Painting of a pineapple grown in Surrey, England, by artist Theodorus Netscher, 1720, public domain

Painting of a pineapple grown in Surrey, England, by artist Theodorus Netscher, 1720. Public domain image.

Conquering the Weather

Heated greenhouses were required to grow citrus and other exotic fruit in the Mid-Atlantic region and only the wealthiest families could afford them. In an orangery, an elaborate underfloor heating system enabled potted fruit trees to thrive inside during the cold winter months. Enslaved workers slept in the greenhouses to ensure that fires were tended throughout the night. During warmer weather, the doors were opened and enslaved laborers moved the potted trees outdoors.


Harrison Roberts, who was formally enslaved at Wye House on the Eastern shore, continued to tend that garden into the early twentieth century. Margaret Tilghman Carroll’s relatives lived at Wye House and she would have had knowledge of and access to this orangery, which still stands today. Courtesy of The Star Democrat.


Reconstructed orangery at George Washington’s Mount Vernon. Courtesy of the Mount Vernon Ladies’ Association.

Mount Vernon’s Orangery

Gen. George Washington admired the Carroll’s orangery and requested information through his aide-de-camp, Lt. Col. Tench Tilghman, who was Margaret’s first cousin. Through letters, Margaret who was then a widow, offered her extensive technical knowledge. She also insisted on gifting Washington several mature trees and rare plants, inadvertently annoying the frugal president when he had to hire a boat to transport them.

Through letters, we know that Margaret supplied Gen. Washington with two shaddock (pomello) trees, nine lemon trees, nine orange trees, one “balm scented shrub,” two pots of aloe, and “some tufts of knotted marjoram”.


The greenhouse at George Washington's Mount Vernon was built in 1787 with technical advice and starter plants provided by Margaret Tilghman Carroll. It burned in 1835 and was reconstructed in 1951 based on drawings of the original structure.
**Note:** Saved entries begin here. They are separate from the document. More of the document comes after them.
(* ===== verification/Command.v ===== *)
(** * Commands: the table and the dispatch of src/redis-stable/src/server.c

    The whole command table, in the order of the source, with names and arities; a command
    whose handler is in [StringCmd] or [BitCmd] has it in its row, the others have none, and
    calling one of them is the fault [NotModelled]. Commands are looked up by name and
    called with a checked number of arguments; [serve] is the life of one request. *)
From stdpp Require Import gmap.
From S2P Require Import Prelude StateM Util Sds SdsText Object Db StringCmd BitCmd.

Module Command.
Import Sds SdsText Object Db StringCmd BitCmd.

Section Server.
Context (junk : Z -> Z) (private : bool) (addr : oid -> Z) (now : Z).

(** Name, arity (negative: at least that many) and handler of each command. *)
Definition redisCommandTable : list (list Z * (Z * option (M unit))) :=
  [(str "get", (2, Some (getCommand junk now))); (str "set", (-3, Some (setCommand junk private now))); (str "setnx", (3, Some (setnxCommand junk private now)));
   (str "setex", (4, Some (setexCommand junk private now))); (str "psetex", (4, Some (psetexCommand junk private now)));
   (str "append", (3, Some (appendCommand junk private now))); (str "strlen", (2, Some (strlenCommand junk now))); (str "del", (-2, Some (delCommand junk now)));
   (str "unlink", (-2, None)); (str "exists", (-2, Some (existsCommand junk now))); (str "setbit", (4, Some (setbitCommand junk now)));
   (str "getbit", (3, Some (getbitCommand junk now))); (str "bitfield", (-2, Some (bitfieldCommand junk now))); (str "setrange", (4, Some (setrangeCommand junk now)));
   (str "getrange", (4, Some (getrangeCommand junk now))); (str "substr", (4, Some (getrangeCommand junk now))); (str "incr", (2, Some (incrCommand junk now)));
   (str "decr", (2, Some (decrCommand junk now))); (str "mget", (-2, Some (mgetCommand junk now))); (str "rpush", (-3, None)); (str "lpush", (-3, None));
   (str "rpushx", (-3, None)); (str "lpushx", (-3, None)); (str "linsert", (5, None)); (str "rpop", (2, None)); (str "lpop", (2, None)); (str "brpop", (-3, None));
   (str "brpoplpush", (4, None)); (str "blpop", (-3, None)); (str "llen", (2, None)); (str "lindex", (3, None)); (str "lset", (4, None)); (str "lrange", (4, None));
   (str "ltrim", (4, None)); (str "lrem", (4, None)); (str "rpoplpush", (3, None)); (str "sadd", (-3, None)); (str "srem", (-3, None)); (str "smove", (4, None));
   (str "sismember", (3, None)); (str "scard", (2, None)); (str "spop", (-2, None)); (str "srandmember", (-2, None)); (str "sinter", (-2, None));
   (str "sinterstore", (-3, None)); (str "sunion", (-2, None)); (str "sunionstore", (-3, None)); (str "sdiff", (-2, None)); (str "sdiffstore", (-3, None));
   (str "smembers", (2, None)); (str "sscan", (-3, None)); (str "zadd", (-4, None)); (str "zincrby", (4, None)); (str "zrem", (-3, None));
   (str "zremrangebyscore", (4, None)); (str "zremrangebyrank", (4, None)); (str "zremrangebylex", (4, None)); (str "zunionstore", (-4, None));
   (str "zinterstore", (-4, None)); (str "zrange", (-4, None)); (str "zrangebyscore", (-4, None)); (str "zrevrangebyscore", (-4, None)); (str "zrangebylex", (-4, None));
   (str "zrevrangebylex", (-4, None)); (str "zcount", (4, None)); (str "zlexcount", (4, None)); (str "zrevrange", (-4, None)); (str "zcard", (2, None));
   (str "zscore", (3, None)); (str "zrank", (3, None)); (str "zrevrank", (3, None)); (str "zscan", (-3, None)); (str "hset", (-4, None)); (str "hsetnx", (4, None));
   (str "hget", (3, None)); (str "hmset", (-4, None)); (str "hmget", (-3, None)); (str "hincrby", (4, None)); (str "hincrbyfloat", (4, None)); (str "hdel", (-3, None));
   (str "hlen", (2, None)); (str "hstrlen", (3, None)); (str "hkeys", (2, None)); (str "hvals", (2, None)); (str "hgetall", (2, None)); (str "hexists", (3, None));
   (str "hscan", (-3, None)); (str "incrby", (3, Some (incrbyCommand junk now))); (str "decrby", (3, Some (decrbyCommand junk now))); (str "incrbyfloat", (3, None));
   (str "getset", (3, Some (getsetCommand junk private now))); (str "mset", (-3, Some (msetGenericCommand junk private now false)));
   (str "msetnx", (-3, Some (msetGenericCommand junk private now true))); (str "randomkey", (1, None)); (str "select", (2, None)); (str "swapdb", (3, None));
   (str "move", (3, None)); (str "rename", (3, Some (renameGenericCommand now false))); (str "renamenx", (3, Some (renameGenericCommand now true)));
   (str "expire", (3, Some (expireGenericCommand now now true))); (str "expireat", (3, Some (expireGenericCommand now 0 true)));
   (str "pexpire", (3, Some (expireGenericCommand now now false))); (str "pexpireat", (3, Some (expireGenericCommand now 0 false))); (str "keys", (2, None));
   (str "scan", (-2, None)); (str "dbsize", (1, None)); (str "auth", (2, None)); (str "ping", (-1, None)); (str "echo", (2, None)); (str "save", (1, None));
   (str "bgsave", (-1, None)); (str "bgrewriteaof", (1, None)); (str "shutdown", (-1, None)); (str "lastsave", (1, None)); (str "type", (2, None)); (str "multi", (1, None));
   (str "exec", (1, None)); (str "discard", (1, None)); (str "sync", (1, None)); (str "psync", (3, None)); (str "replconf", (-1, None)); (str "flushdb", (-1, None));
   (str "flushall", (-1, None)); (str "sort", (-2, None)); (str "info", (-1, None)); (str "monitor", (1, None)); (str "ttl", (2, Some (ttlGenericCommand junk now false)));
   (str "touch", (-2, Some (touchCommand junk now))); (str "pttl", (2, Some (ttlGenericCommand junk now true))); (str "persist", (2, Some (persistCommand now)));
   (str "slaveof", (3, None)); (str "role", (1, None)); (str "debug", (-1, None)); (str "config", (-2, None)); (str "subscribe", (-2, None)); (str "unsubscribe", (-1, None));
   (str "psubscribe", (-2, None)); (str "punsubscribe", (-1, None)); (str "publish", (3, None)); (str "pubsub", (-2, None)); (str "watch", (-2, None));
   (str "unwatch", (1, None)); (str "cluster", (-2, None)); (str "restore", (-4, None)); (str "restore-asking", (-4, None)); (str "migrate", (-6, None));
   (str "asking", (1, None)); (str "readonly", (1, None)); (str "readwrite", (1, None)); (str "dump", (2, None)); (str "object", (3, None)); (str "memory", (-2, None));
   (str "client", (-2, None)); (str "eval", (-3, None)); (str "evalsha", (-3, None)); (str "slowlog", (-2, None)); (str "script", (-2, None)); (str "time", (1, None));
   (str "bitop", (-4, Some (bitopCommand junk now))); (str "bitcount", (-2, Some (bitcountCommand junk addr now))); (str "bitpos", (-3, Some (bitposCommand junk addr now)));
   (str "wait", (3, None)); (str "command", (0, None)); (str "geoadd", (-5, None)); (str "georadius", (-6, None)); (str "georadius_ro", (-6, None));
   (str "georadiusbymember", (-5, None)); (str "georadiusbymember_ro", (-5, None)); (str "geohash", (-2, None)); (str "geopos", (-2, None)); (str "geodist", (-4, None));
   (str "pfselftest", (1, None)); (str "pfadd", (-2, None)); (str "pfcount", (-2, None)); (str "pfmerge", (-2, None)); (str "pfdebug", (-3, None)); (str "post", (-1, None));
   (str "host:", (-1, None)); (str "latency", (-2, None))].

(** Names are compared without regard to case. (The table hashes all the bytes of a name
    and compares up to a NUL; a name with a NUL is not looked up reliably, and the theorems
    leave such names out.) *)
Definition lookupCommand (name : list Z) : option (list Z * (Z * option (M unit))) :=
  list_find (fun e => map tolower name = e.1) redisCommandTable ≫= fun p => Some p.2.

(** [processCommand] of a server without password, cluster, memory limit, transactions or
    scripts; C strings end at a NUL. No modelled command can leave this configuration: the
    ones that could (MULTI, WATCH, SUBSCRIBE, EVAL, CONFIG, CLUSTER, SLAVEOF, ...) have no
    handler here. *)
Definition processCommand : M unit :=
  name ← arg_text 0;
  argc ← gets (fun st => Z.of_nat (length (argv st)));
  if bool_decide (map tolower (cstring name) = str "quit") then _ ← addReplyString reply_ok; modify set_close else
  match lookupCommand name with
  | None => addReplyErrorFormat (str "unknown command '" ++ cstring name ++ str "'")
  | Some (cname, (arity, proc)) =>
    if (0 <? arity) && negb (arity =? argc) || (argc <? - arity)
    then addReplyErrorFormat (str "wrong number of arguments for '" ++ cname ++ str "' command")
    else match proc with Some proc => proc | None => lift (Fault NotModelled) end
  end.

(** One request: the parser creates the argument objects, the command runs, and
    [freeClientArgv] drops them. *)
Definition serve (args : list (list Z)) : M unit :=
  ids ← create_argv junk args;
  _ ← modify (fun st => set_argv st ids);
  _ ← processCommand;
  ids ← gets argv;
  _ ← free_argv ids;
  modify (fun st => set_argv st []).

End Server.
End Command.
Courtesy of the Mount Vernon Ladies' Association.

Status Symbol

A wild plant originating in the Brazilian rainforest, the pineapple became a symbol of exoticism and conspicuous consumption when it was first introduced to Europeans about 1500. To grow them in the Mid-Atlantic region required a special greenhouse called a pinery or stovehouse that would provide artificial heat and light year-round. Enslaved workers would tend the fires day and night.


Engraving from Nürnbergische Hesperides, a 1708 German book on exotic tropical fruits being grown in European greenhouses. Public domain image.

Possible Pineapple Plagiarism

The Carrolls sought out experienced gardeners as indentured servants. One transported convict named John Adam Smith arrived in 1768 and helped build a pinery for the Carrolls. A visitor to Mount Clare in 1770, Mary Amblin, recorded in her diary that a gardener expected to raise 100 pineapples the following year.

In July, 1769 a “Treatise on the Pine-apple, a New Invention” was published and advertised in England by Adam Taylor, gardener to George Willy, Esq. In May 1772, a strikingly similar advertisement appeared in a Philadelphia newspaper seeking subscribers for a “Treatise on the Pine-apple, a New Invention” for 5 shillings each. The author was identified as John Adam Smith, gardener to Charles Carroll, Esq. Apparently, not enough subscriptions were sold as the treatise was not published. However, less than a year later, the Barrister placed an advertisement looking for Smith who had sought his freedom, or run away, and presumably also taken a treatise on pineapples “which he pretends is of his own writing.”


Ad from The Derby Mercury in England, August 11, 1769. Courtesy of Derby Libraries.


Ad from the American Daily Advertiser, in Philadelphia, May 18, 1772. Courtesy of the American Antiquarian Society.